Task directions
The lines to print are the one containing "split; [exact L|]." and every line after it through the end of the entries below. Print them exactly and nothing else.

Data provided
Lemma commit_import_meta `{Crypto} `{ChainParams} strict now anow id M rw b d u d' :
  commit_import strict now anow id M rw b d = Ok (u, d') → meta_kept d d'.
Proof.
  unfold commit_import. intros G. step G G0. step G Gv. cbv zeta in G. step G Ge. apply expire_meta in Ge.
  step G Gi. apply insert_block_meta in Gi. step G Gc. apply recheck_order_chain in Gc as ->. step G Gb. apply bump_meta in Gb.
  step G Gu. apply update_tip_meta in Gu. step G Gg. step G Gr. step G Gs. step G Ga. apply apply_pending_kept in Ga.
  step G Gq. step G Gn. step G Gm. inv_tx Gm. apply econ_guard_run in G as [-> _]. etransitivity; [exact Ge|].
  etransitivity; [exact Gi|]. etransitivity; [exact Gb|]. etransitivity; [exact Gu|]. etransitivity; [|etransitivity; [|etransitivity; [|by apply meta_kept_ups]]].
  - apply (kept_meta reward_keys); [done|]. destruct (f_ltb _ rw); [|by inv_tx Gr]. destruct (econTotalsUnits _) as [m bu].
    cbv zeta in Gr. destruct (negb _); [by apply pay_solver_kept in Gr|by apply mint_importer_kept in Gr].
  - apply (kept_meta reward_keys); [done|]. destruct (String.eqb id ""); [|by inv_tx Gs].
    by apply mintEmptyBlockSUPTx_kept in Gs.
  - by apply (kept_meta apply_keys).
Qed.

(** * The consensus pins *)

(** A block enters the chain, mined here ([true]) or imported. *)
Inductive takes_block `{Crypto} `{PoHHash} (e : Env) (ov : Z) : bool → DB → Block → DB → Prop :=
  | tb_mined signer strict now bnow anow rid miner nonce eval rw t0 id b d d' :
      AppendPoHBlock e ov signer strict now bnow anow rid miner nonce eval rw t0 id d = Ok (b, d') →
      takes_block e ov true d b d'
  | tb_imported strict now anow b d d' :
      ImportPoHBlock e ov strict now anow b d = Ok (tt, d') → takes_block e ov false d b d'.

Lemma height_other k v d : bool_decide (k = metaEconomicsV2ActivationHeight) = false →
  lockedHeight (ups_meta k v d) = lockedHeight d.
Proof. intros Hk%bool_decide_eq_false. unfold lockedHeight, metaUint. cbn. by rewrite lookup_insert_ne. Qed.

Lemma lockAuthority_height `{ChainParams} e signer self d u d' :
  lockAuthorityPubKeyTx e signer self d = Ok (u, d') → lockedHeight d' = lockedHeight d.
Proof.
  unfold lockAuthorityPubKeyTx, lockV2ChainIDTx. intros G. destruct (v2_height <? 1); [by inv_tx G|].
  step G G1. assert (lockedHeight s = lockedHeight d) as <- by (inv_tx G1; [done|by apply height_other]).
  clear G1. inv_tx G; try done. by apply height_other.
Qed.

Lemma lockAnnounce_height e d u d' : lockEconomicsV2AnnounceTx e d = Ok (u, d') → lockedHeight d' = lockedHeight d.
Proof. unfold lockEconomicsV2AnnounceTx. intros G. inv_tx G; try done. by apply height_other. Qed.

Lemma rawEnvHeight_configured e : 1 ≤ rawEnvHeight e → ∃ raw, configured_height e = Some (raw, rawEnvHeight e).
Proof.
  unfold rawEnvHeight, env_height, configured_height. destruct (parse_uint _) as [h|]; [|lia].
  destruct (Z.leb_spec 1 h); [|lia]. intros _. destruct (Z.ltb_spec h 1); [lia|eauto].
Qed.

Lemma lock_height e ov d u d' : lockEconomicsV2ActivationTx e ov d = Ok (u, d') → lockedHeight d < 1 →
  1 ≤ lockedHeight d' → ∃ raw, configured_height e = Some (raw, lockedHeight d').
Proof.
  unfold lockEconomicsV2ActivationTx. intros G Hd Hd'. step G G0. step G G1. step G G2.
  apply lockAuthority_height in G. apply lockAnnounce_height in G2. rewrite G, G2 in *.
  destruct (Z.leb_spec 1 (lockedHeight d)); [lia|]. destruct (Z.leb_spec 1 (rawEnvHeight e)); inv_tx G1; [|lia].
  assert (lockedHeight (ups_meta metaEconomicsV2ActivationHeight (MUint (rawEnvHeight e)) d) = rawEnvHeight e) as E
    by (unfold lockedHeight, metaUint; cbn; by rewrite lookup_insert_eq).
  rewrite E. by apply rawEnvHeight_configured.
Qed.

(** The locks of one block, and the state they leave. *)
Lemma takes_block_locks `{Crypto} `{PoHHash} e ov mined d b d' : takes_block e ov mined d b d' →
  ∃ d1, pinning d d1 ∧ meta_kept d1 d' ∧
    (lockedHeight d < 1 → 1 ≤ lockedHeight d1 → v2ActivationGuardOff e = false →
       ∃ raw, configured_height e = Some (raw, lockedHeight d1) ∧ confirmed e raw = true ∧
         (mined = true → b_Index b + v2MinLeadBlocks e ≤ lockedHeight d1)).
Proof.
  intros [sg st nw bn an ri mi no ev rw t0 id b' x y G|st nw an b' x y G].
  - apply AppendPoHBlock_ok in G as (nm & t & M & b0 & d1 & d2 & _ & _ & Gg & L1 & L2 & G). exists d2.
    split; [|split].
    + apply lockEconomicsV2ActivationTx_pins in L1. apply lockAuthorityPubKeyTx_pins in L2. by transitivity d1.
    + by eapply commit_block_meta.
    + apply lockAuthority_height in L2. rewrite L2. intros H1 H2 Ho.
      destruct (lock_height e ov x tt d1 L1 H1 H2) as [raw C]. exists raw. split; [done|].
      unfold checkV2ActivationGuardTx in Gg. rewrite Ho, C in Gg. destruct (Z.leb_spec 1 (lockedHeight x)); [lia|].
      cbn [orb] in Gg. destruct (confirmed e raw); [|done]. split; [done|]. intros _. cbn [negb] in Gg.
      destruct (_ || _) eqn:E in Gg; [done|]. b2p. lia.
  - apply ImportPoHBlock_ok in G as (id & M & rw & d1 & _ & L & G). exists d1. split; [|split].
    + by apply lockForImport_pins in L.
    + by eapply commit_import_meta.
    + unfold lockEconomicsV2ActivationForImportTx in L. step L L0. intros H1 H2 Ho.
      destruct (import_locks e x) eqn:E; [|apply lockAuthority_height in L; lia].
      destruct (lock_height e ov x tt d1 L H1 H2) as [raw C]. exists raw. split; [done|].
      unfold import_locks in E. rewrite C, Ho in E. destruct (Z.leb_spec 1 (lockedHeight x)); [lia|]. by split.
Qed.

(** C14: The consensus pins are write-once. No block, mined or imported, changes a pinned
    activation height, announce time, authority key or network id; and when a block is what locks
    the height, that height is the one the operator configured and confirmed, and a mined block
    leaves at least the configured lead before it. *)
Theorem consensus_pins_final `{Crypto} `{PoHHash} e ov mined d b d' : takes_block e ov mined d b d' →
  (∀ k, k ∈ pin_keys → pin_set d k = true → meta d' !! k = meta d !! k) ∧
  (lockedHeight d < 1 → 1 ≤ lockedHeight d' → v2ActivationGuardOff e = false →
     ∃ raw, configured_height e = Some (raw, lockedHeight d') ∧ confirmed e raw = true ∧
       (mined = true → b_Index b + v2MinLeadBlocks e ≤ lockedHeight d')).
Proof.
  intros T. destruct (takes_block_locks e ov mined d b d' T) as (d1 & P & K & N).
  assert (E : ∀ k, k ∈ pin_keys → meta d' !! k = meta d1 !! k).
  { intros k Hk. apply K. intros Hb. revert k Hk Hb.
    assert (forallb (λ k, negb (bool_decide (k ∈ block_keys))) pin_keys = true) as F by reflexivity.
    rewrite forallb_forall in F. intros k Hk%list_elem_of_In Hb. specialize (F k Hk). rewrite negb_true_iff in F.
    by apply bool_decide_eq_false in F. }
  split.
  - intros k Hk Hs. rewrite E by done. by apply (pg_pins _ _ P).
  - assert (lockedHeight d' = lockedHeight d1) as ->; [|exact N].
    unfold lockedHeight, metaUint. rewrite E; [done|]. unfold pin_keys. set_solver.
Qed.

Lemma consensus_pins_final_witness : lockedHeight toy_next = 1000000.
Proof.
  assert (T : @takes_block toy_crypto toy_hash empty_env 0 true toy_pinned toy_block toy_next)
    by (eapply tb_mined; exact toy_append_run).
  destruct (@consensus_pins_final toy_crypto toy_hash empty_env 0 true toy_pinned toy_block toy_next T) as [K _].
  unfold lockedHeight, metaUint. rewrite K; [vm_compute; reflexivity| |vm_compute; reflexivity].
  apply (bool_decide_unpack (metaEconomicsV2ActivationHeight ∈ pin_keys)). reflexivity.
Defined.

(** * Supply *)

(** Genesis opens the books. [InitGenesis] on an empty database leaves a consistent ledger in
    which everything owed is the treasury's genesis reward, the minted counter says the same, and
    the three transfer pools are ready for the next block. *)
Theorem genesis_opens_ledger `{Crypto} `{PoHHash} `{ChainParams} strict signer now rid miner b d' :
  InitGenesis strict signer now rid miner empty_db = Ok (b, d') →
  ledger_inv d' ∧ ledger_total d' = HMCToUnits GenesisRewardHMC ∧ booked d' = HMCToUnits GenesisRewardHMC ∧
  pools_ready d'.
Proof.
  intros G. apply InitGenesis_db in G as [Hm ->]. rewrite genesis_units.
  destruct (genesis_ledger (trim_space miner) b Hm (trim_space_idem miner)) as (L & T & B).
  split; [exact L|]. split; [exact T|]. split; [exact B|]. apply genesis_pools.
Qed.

Task answer
  split; [exact L|]. split; [exact T|]. split; [exact B|]. apply genesis_pools.
Qed.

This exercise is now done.